Repair potential of nonsurgically delivered induced pluripotent stem cell-derived chondrocytes in a rat osteochondral defect model

Human induced pluripotent stem cells (hiPSCs) are thought to be an alternative cell source for future regenerative medicine. hiPSCs may allow unlimited production of cell types that have low turnover rates and are difficult to obtain such as autologous chondrocytes. In this study, we generated hiPSC-derived chondrogenic pellets, and chondrocytes were isolated. To confirm the curative effects, chondrogenic pellets and isolated chondrocytes were transplanted into rat joints with osteochondral defects.

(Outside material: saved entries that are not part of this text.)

(** * svelte5-wasm-poc: the conversion page, [src/routes/+page.svelte]

    A shallow embedding of the page's script: the capability parser
    [getFormatsFromLog], the startup routine [loadFFmpeg], the job routine
    [convertVideo], the drop handler [onDropped] and [download].

    JavaScript strings are sequences of UTF-16 code units; a code unit is a
    number of [N].  The regular expression of the parser is run by a
    backtracking matcher written after the continuation-passing matchers of
    the ECMAScript specification. *)

From Stdlib Require Import NArith ZArith String Ascii Bool Lia PrimFloat.
From stdpp Require Import base list.

Open Scope N_scope.

(** ** JavaScript strings *)

Module JS.

Definition jsstring := list N.

(** A string literal of the source, one code unit per character. *)
Definition js (s : string) : jsstring := map N_of_ascii (list_ascii_of_string s).

(** LineTerminator :: LF, CR, LS, PS. *)
Definition isLineTerminator (c : N) : bool :=
  (c =? 0x0A) || (c =? 0x0D) || (c =? 0x2028) || (c =? 0x2029).

(** WhiteSpace :: TAB, VT, FF, ZWNBSP and the code points of category Zs. *)
Definition isWhiteSpace (c : N) : bool :=
  (c =? 0x09) || (c =? 0x0B) || (c =? 0x0C) || (c =? 0xFEFF)
  || (c =? 0x20) || (c =? 0xA0) || (c =? 0x1680)
  || ((0x2000 <=? c) && (c <=? 0x200A))
  || (c =? 0x202F) || (c =? 0x205F) || (c =? 0x3000).

(** What [String.prototype.trim] strips and what [\s] matches. *)
Definition isSpace (c : N) : bool := isWhiteSpace c || isLineTerminator c.

Fixpoint dropWhile (p : N -> bool) (s : jsstring) : jsstring :=
  match s with
  | [] => []
  | c :: t => if p c then dropWhile p t else s
  end.

Definition trimStart (s : jsstring) : jsstring := dropWhile isSpace s.
Definition trimEnd (s : jsstring) : jsstring := reverse (dropWhile isSpace (reverse s)).

(** [s.trim()] *)
Definition trim (s : jsstring) : jsstring := trimEnd (trimStart s).

Definition eqb (a b : jsstring) : bool := bool_decide (a = b).

Fixpoint startsWith (s p : jsstring) : bool :=
  match p, s with
  | [], _ => true
  | _ :: _, [] => false
  | a :: p', b :: s' => (a =? b) && startsWith s' p'
  end.

(** [s.endsWith(p)] *)
Definition endsWith (s p : jsstring) : bool := startsWith (reverse s) (reverse p).

(** [s.includes(p)]: [p] occurs in [s] at some index. *)
Fixpoint includes (s p : jsstring) : bool :=
  startsWith s p || match s with [] => false | _ :: t => includes t p end.

(** [s.split(sep)] for a separator of one code unit: the array is never empty. *)
Fixpoint split (sep : N) (s : jsstring) : list jsstring :=
  match s with
  | [] => [[]]
  | c :: t =>
      if c =? sep then [] :: split sep t
      else match split sep t with
           | [] => [[c]]
           | w :: ws => (c :: w) :: ws
           end
  end.

(** [a.pop()] as an expression: the last element, [undefined] on an empty array. *)
Definition pop {A} (a : list A) : option A := last a.

(** Truthiness of a string: the empty string is falsy. *)
Definition truthy (s : jsstring) : bool := negb (eqb s []).

End JS.
Import JS.

(** ** Regular expressions *)

Module RegExp.

(** The fragment of the pattern syntax that [formatLineRegex] uses. *)
Inductive regex : Type :=
| Chr (ch : N)                 (* a pattern character *)
| Cls (p : N -> bool)          (* a character class escape or [.] *)
| Seq (r1 r2 : regex)
| Alt (r1 r2 : regex)          (* r1|r2, tried left to right *)
| Plus (r : regex)             (* r+, greedy *)
| Group (i : nat) (r : regex)  (* the i-th capturing group *)
| Bol                          (* ^ without the m flag *)
| Eol.                         (* $ without the m flag *)

(** A match state: [endIndex] code units are consumed, [rest] is what follows
    in the input, [captures] holds the groups ([None] is undefined). *)
Record MatchState : Type := mkState {
  endIndex : nat;
  rest : jsstring;
  captures : list (option jsstring)
}.

Definition Continuation : Type := MatchState -> option MatchState.
Definition Matcher : Type := MatchState -> Continuation -> option MatchState.

Definition advance (x : MatchState) (t : jsstring) : MatchState :=
  mkState (S (endIndex x)) t (captures x).

Definition CharacterSetMatcher (p : N -> bool) : Matcher := fun x c =>
  match rest x with
  | [] => None
  | ch :: t => if p ch then c (advance x t) else None
  end.

(** RepeatMatcher of the specification for a greedy quantifier without upper
    bound.  An iteration beyond the required ones that consumes nothing fails.
    [fuel] bounds the number of iterations; see [matcher] for its value.
    The specification clears the groups inside the quantified atom before each
    iteration; [formatLineRegex] has no group under a quantifier, and this
    matcher does not clear any. *)
Fixpoint RepeatMatcher (m : Matcher) (fuel min : nat) (x : MatchState)
    (c : Continuation) : option MatchState :=
  match fuel with
  | O => None
  | S fuel' =>
      let d : Continuation := fun y =>
        if (min =? 0)%nat && (endIndex y =? endIndex x)%nat then None
        else RepeatMatcher m fuel' (pred min) y c in
      if (min =? 0)%nat then
        match m x d with
        | Some z => Some z
        | None => c x
        end
      else m x d
  end.

Fixpoint matcher (r : regex) : Matcher := fun x c =>
  match r with
  | Chr ch => CharacterSetMatcher (N.eqb ch) x c
  | Cls p => CharacterSetMatcher p x c
  | Seq r1 r2 => matcher r1 x (fun y => matcher r2 y c)
  | Alt r1 r2 =>
      match matcher r1 x c with
      | Some z => Some z
      | None => matcher r2 x c
      end
  | Plus r1 =>
      (* one required iteration, then at most one per remaining code unit,
         then the call that stops *)
      RepeatMatcher (matcher r1) (2 + length (rest x)) 1 x c
  | Group i r1 =>
      matcher r1 x (fun y =>
        let cap := take (endIndex y - endIndex x) (rest x) in
        c (mkState (endIndex y) (rest y) (<[i := Some cap]> (captures y))))
  | Bol => if (endIndex x =? 0)%nat then c x else None
  | Eol => match rest x with [] => c x | _ :: _ => None end
  end.

(** RegExpBuiltinExec for a pattern without the g and y flags: the match is
    tried at index 0, 1, ... up to the length of the input.  The result array
    has the matched substring at index 0 and group [i] at index [i]. *)
Fixpoint execFrom (r : regex) (nGroups : nat) (lastIndex : nat) (s : jsstring)
    : option (list (option jsstring)) :=
  match matcher r (mkState lastIndex s (replicate (S nGroups) None)) Some with
  | Some y => Some (<[0%nat := Some (take (endIndex y - lastIndex) s)]> (captures y))
  | None =>
      match s with
      | [] => None
      | _ :: t => execFrom r nGroups (S lastIndex) t
      end
  end.

Definition exec (r : regex) (nGroups : nat) (s : jsstring) := execFrom r nGroups 0 s.

(** [regex.test(s)] *)
Definition test (r : regex) (nGroups : nat) (s : jsstring) : bool :=
  bool_decide (is_Some (exec r nGroups s)).

(** [s.match(regex)] *)
Definition match_ (s : jsstring) (r : regex) (nGroups : nat) := exec r nGroups s.

End RegExp.
Import RegExp.

(** ** What a pattern denotes *)

Module RegExpRel.

(** [matches r x y]: [r] can take the state [x] to [y].  [iter r x y]: so can
    zero or more further iterations of [r+], none of them empty. *)
Inductive matches : regex -> MatchState -> MatchState -> Prop :=
| M_Chr ch x t :
    rest x = ch :: t -> matches (Chr ch) x (advance x t)
| M_Cls p ch x t :
    rest x = ch :: t -> p ch = true -> matches (Cls p) x (advance x t)
| M_Seq r1 r2 x y z :
    matches r1 x y -> matches r2 y z -> matches (Seq r1 r2) x z
| M_AltL r1 r2 x y :
    matches r1 x y -> matches (Alt r1 r2) x y
| M_AltR r1 r2 x y :
    matches r2 x y -> matches (Alt r1 r2) x y
| M_Plus r x y z :
    matches r x y -> iter r y z -> matches (Plus r) x z
| M_Group i r x y :
    matches r x y ->
    matches (Group i r) x
      (mkState (endIndex y) (rest y)
         (<[i := Some (take (endIndex y - endIndex x) (rest x))]> (captures y)))
| M_Bol x :
    endIndex x = 0%nat -> matches Bol x x
| M_Eol x :
    rest x = [] -> matches Eol x x
with iter : regex -> MatchState -> MatchState -> Prop :=
| I_stop r x :
    iter r x x
| I_more r x y z :
    matches r x y -> endIndex y <> endIndex x -> iter r y z -> iter r x z.

Scheme matches_mut := Minimality for matches Sort Prop
  with iter_mut := Minimality for iter Sort Prop.

Combined Scheme matches_iter_ind from matches_mut, iter_mut.

(** A match consumes a prefix of what is left and counts it. *)
Definition consumes (x y : MatchState) : Prop :=
  exists w, rest x = w ++ rest y /\ endIndex y = (endIndex x + length w)%nat.

(** Runs of a character class. *)
Definition all (p : N -> bool) (w : jsstring) : Prop := Forall (fun ch => p ch = true) w.

End RegExpRel.
Import RegExpRel.

(** ** The capability parser *)

Record Format : Type := mkFormat {
  demuxingSupported : bool;
  muxingSupported : bool;
  abbreviation : jsstring;
  name : jsstring
}.

(** [\S] *)
Definition notSpace (c : N) : bool := negb (isSpace c).

(** [.] without the s flag *)
Definition notLineTerminator (c : N) : bool := negb (isLineTerminator c).

(** [/^(D|DE|E)\s+(\S+)\s+(.+)$/] *)
Definition formatLineRegex : regex :=
  Seq Bol
 (Seq (Group 1 (Alt (Chr 0x44) (Alt (Seq (Chr 0x44) (Chr 0x45)) (Chr 0x45))))
 (Seq (Plus (Cls isSpace))
 (Seq (Group 2 (Plus (Cls notSpace)))
 (Seq (Plus (Cls isSpace))
 (Seq (Group 3 (Plus (Cls notLineTerminator)))
      Eol))))).

(** A call that can throw: [Throw] is the TypeError of a method call on
    [undefined]. *)
Inductive completion (A : Type) : Type :=
| Normal (a : A)
| Throw.
Arguments Normal {A} a.
Arguments Throw {A}.

(** The body of the [for (const line of logMessages)] loop, [results] being the
    array built so far. *)
Fixpoint getFormatsFromLog_loop (logMessages : list jsstring) (results : list Format)
    : completion (list Format) :=
  match logMessages with
  | [] => Normal results
  | line :: logMessages' =>
      let trimmedLine := trim line in
      if negb (test formatLineRegex 3 trimmedLine) then
        getFormatsFromLog_loop logMessages' results
      else
        match match_ trimmedLine formatLineRegex 3 with
        | None => getFormatsFromLog_loop logMessages' results
        | Some m =>
            match m !! 1%nat, m !! 2%nat, m !! 3%nat with
            | Some (Some support), Some (Some abbreviation), Some (Some name) =>
                getFormatsFromLog_loop logMessages'
                  (results ++ [mkFormat (includes support (js "D"))
                                        (includes support (js "E"))
                                        abbreviation name])
            | _, _, _ => Throw
            end
        end
  end.

Definition getFormatsFromLog (logMessages : list jsstring) : completion (list Format) :=
  getFormatsFromLog_loop logMessages [].

(** *** The shape of a format line *)

Definition flags : list jsstring := [js "D"; js "DE"; js "E"].

(** [s] is [support], white space, [abbr], white space, [nm]: the flags are
    D, DE or E, the abbreviation has no white space, and the name is any
    non-empty run of code units other than line terminators. *)
Definition formatLine (s support abbr nm : jsstring) : Prop :=
  exists ws1 ws2,
    s = support ++ ws1 ++ abbr ++ ws2 ++ nm
    /\ support ∈ flags
    /\ ws1 <> [] /\ all isSpace ws1
    /\ abbr <> [] /\ all notSpace abbr
    /\ ws2 <> [] /\ all isSpace ws2
    /\ nm <> [] /\ all notLineTerminator nm.

Definition flagsRegex : regex :=
  Alt (Chr 0x44) (Alt (Seq (Chr 0x44) (Chr 0x45)) (Chr 0x45)).

(** What one line contributes to the result: the descriptor built from the
    groups of the match, nothing when the trimmed line does not match. *)
Definition descriptorOf (line : jsstring) : option Format :=
  match exec formatLineRegex 3 (trim line) with
  | Some [_; Some support; Some abbreviation; Some name] =>
      Some (mkFormat (includes support (js "D")) (includes support (js "E"))
                     abbreviation name)
  | _ => None
  end.

(** The trimmed line begins with D, DE or E and a white space character. *)
Definition startsWithFlags (t : jsstring) : Prop :=
  exists support ch t', support ∈ flags /\ isSpace ch = true /\ t = support ++ ch :: t'.

(** ** The page: reactive variables, the engine instance, the DOM *)

Inductive Status : Type :=
| loading | loaded | convert_start | convert_done | convert_error.

Definition Uint8Array := list Byte.byte.

Module File.
Record t : Type := mk { name : jsstring; data : Uint8Array }.
End File.

Record DataTransfer : Type := mkDataTransfer { files : list File.t }.
Record DragEvent : Type := mkDragEvent { dataTransfer : option DataTransfer }.

(** The events of the FFmpeg instance, with the fields the listeners read. *)
Inductive Event : Type :=
| progressEvent (progress : float)
| logEvent (message : jsstring).

(** The three closures that the script registers with [ffmpeg.on]. *)
Inductive Listener : Type :=
| onProgress          (* (event) => progress.set(event.progress * 100) *)
| onLogConsole        (* (event) => console.log(event.message) *)
| logFormatOutput.    (* (event) => loggedFormats.push(event.message) *)

(** What [download] hands to the browser with [a.click()]. *)
Record Download : Type := mkDownload {
  blobType : jsstring;
  download_name : jsstring;
  blobData : Uint8Array
}.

Isolated hiPSC-derived chondrocytes were delivered in the defect by a single intra-articular injection. The generated hiPSC-derived chondrogenic pellets had increased chondrogenic marker expression and accumulated extracellular matrix proteins. Chondrocytes were successfully isolated from the pellets. Alcian blue staining and collagen type II were detected in the cells. Chondrogenic marker expression was also increased in the isolated cells. Transplanted chondrogenic pellets and chondrocytes both had curative effects in the osteochondral defect rat model. Detection of human proteins in the joints proved that the cells were successfully delivered into the defect. Chondrogenic pellets or chondrocytes generated from hiPSCs have potential as regenerative medicine for cartilage recovery or regeneration. Chondrocytes isolated from hiPSC-derived chondrogenic pellets had curative effects in damaged cartilage. Injectable hiPSC-derived chondrocytes show the possibility of noninvasive delivery of regenerative medicine for cartilage recovery.